RECORD EXCERPTS

--- --- ---

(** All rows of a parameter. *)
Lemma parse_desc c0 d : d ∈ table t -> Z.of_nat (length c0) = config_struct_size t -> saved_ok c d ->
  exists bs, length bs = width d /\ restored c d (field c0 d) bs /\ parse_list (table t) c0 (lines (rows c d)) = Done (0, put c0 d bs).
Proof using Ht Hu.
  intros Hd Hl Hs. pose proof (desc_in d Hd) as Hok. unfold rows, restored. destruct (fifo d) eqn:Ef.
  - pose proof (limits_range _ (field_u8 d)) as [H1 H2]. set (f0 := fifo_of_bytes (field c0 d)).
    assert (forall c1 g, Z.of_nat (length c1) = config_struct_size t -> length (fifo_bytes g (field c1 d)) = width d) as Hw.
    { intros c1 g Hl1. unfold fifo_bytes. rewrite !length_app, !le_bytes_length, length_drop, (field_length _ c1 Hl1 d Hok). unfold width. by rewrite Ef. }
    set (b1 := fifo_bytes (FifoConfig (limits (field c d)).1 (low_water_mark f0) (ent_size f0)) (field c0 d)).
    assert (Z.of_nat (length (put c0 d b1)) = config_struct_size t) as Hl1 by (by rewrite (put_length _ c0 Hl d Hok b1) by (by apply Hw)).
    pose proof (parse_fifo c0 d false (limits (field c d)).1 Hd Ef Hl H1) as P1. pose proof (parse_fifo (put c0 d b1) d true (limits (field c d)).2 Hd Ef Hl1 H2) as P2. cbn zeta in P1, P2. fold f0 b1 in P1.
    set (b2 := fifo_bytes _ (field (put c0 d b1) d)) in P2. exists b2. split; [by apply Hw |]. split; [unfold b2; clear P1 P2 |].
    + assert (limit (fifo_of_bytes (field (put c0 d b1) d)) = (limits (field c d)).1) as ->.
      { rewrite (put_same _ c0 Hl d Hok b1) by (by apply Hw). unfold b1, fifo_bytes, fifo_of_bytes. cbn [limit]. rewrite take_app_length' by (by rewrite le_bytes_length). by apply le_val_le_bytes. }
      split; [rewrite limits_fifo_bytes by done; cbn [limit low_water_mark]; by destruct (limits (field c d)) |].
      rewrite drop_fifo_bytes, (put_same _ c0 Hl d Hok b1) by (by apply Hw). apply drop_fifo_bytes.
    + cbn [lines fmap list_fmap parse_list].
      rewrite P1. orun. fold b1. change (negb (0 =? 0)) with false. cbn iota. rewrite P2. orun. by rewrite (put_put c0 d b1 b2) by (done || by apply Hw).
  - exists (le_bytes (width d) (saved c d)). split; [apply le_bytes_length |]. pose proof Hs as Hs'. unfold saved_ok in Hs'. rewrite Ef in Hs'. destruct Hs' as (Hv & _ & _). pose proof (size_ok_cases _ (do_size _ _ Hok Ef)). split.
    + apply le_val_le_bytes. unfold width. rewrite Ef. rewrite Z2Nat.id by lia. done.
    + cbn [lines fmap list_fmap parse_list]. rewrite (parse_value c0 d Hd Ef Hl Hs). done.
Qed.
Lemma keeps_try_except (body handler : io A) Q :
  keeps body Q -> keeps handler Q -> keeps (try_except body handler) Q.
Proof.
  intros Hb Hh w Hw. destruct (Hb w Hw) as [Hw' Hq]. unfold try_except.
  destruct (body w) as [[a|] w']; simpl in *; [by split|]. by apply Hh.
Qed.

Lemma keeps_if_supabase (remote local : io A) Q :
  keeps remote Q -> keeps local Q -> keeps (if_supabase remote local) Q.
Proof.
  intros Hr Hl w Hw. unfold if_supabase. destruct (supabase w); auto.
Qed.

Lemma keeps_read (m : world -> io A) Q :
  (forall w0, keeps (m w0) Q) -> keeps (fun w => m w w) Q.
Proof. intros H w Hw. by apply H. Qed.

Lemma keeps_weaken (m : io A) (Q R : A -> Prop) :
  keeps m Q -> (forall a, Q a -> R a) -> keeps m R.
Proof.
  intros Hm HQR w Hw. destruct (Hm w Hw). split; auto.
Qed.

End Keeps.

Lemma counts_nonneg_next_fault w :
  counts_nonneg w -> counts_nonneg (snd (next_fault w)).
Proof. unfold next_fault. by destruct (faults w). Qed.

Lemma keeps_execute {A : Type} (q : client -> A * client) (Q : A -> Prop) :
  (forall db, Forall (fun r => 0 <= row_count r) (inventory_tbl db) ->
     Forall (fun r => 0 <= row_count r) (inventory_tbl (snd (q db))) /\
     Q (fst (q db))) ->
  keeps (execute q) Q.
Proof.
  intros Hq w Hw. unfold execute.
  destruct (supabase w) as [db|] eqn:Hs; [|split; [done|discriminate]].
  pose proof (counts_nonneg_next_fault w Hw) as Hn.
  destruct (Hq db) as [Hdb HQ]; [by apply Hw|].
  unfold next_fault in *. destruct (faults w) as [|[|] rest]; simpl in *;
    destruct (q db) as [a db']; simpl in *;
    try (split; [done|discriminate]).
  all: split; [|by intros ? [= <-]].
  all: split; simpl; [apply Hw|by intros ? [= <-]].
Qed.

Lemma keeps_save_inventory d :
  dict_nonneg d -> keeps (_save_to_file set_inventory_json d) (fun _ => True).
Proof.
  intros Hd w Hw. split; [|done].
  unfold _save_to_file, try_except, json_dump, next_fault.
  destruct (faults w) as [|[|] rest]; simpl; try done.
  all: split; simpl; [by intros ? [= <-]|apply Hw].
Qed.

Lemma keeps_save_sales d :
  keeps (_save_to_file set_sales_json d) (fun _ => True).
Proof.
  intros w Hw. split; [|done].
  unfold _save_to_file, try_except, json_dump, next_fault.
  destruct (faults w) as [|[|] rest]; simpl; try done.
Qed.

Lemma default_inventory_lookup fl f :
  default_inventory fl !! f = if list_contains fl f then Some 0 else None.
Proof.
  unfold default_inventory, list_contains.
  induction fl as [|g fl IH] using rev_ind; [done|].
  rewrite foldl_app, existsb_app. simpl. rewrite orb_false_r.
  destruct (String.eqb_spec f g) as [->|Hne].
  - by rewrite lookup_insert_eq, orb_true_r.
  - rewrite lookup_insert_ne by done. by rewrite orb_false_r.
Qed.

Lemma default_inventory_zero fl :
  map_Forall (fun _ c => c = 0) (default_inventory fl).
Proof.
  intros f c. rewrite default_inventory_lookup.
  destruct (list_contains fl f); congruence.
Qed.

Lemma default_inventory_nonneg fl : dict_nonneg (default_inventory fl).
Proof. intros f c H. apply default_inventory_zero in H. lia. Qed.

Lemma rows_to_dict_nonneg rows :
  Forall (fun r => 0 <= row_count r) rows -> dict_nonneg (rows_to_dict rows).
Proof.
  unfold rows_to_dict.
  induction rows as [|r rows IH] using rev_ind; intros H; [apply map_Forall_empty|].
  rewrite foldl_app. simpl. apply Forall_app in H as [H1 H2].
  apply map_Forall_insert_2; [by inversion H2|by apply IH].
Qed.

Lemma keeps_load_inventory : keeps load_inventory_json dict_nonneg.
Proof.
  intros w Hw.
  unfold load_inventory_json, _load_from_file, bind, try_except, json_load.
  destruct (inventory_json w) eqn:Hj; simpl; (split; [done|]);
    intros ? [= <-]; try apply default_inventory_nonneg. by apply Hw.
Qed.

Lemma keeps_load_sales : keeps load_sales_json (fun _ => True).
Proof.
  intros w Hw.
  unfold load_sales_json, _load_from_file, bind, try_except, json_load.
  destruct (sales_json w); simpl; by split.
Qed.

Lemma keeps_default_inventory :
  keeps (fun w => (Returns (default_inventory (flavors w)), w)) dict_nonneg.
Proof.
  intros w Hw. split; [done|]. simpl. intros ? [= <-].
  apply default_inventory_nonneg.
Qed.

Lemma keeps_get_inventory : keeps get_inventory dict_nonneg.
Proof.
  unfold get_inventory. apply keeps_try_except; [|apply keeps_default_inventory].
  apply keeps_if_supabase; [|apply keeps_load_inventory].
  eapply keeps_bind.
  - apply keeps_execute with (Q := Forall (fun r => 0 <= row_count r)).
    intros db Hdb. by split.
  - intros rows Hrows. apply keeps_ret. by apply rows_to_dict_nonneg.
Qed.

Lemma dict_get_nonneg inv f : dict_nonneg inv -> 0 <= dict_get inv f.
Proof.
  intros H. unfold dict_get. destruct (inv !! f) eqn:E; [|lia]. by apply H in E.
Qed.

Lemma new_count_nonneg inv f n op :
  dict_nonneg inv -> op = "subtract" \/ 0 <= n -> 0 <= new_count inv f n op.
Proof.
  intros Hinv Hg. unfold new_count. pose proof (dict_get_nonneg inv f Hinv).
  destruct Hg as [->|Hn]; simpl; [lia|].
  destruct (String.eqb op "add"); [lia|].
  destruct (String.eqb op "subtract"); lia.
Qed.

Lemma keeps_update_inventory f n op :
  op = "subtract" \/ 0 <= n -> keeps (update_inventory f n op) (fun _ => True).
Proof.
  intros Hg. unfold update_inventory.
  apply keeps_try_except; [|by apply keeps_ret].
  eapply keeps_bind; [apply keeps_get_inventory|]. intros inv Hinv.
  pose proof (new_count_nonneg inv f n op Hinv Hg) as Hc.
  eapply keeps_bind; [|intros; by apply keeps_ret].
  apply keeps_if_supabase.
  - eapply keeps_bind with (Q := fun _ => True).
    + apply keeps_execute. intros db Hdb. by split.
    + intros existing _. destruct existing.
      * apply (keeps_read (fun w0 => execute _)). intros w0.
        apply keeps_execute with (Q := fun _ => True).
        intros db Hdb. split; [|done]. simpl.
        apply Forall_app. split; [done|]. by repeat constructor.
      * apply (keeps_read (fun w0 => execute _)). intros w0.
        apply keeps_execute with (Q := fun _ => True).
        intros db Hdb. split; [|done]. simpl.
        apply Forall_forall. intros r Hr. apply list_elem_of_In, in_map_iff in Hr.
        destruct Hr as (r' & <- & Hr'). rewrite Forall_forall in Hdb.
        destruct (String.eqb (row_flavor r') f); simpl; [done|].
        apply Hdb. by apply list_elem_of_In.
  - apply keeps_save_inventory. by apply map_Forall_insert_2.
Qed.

--- --- ---

PROBLEM DETAILS
Take the lines above from the one containing "Forall (fun r => 0 <= row_count r) (inventory_tbl (snd" to the one containing "pose proof (counts_nonneg_next_fault" and retype them exactly, both ends included, with nothing added.

SOLVED PROBLEM
     Forall (fun r => 0 <= row_count r) (inventory_tbl (snd (q db))) /\
     Q (fst (q db))) ->
  keeps (execute q) Q.
Proof.
  intros Hq w Hw. unfold execute.
  destruct (supabase w) as [db|] eqn:Hs; [|split; [done|discriminate]].
  pose proof (counts_nonneg_next_fault w Hw) as Hn.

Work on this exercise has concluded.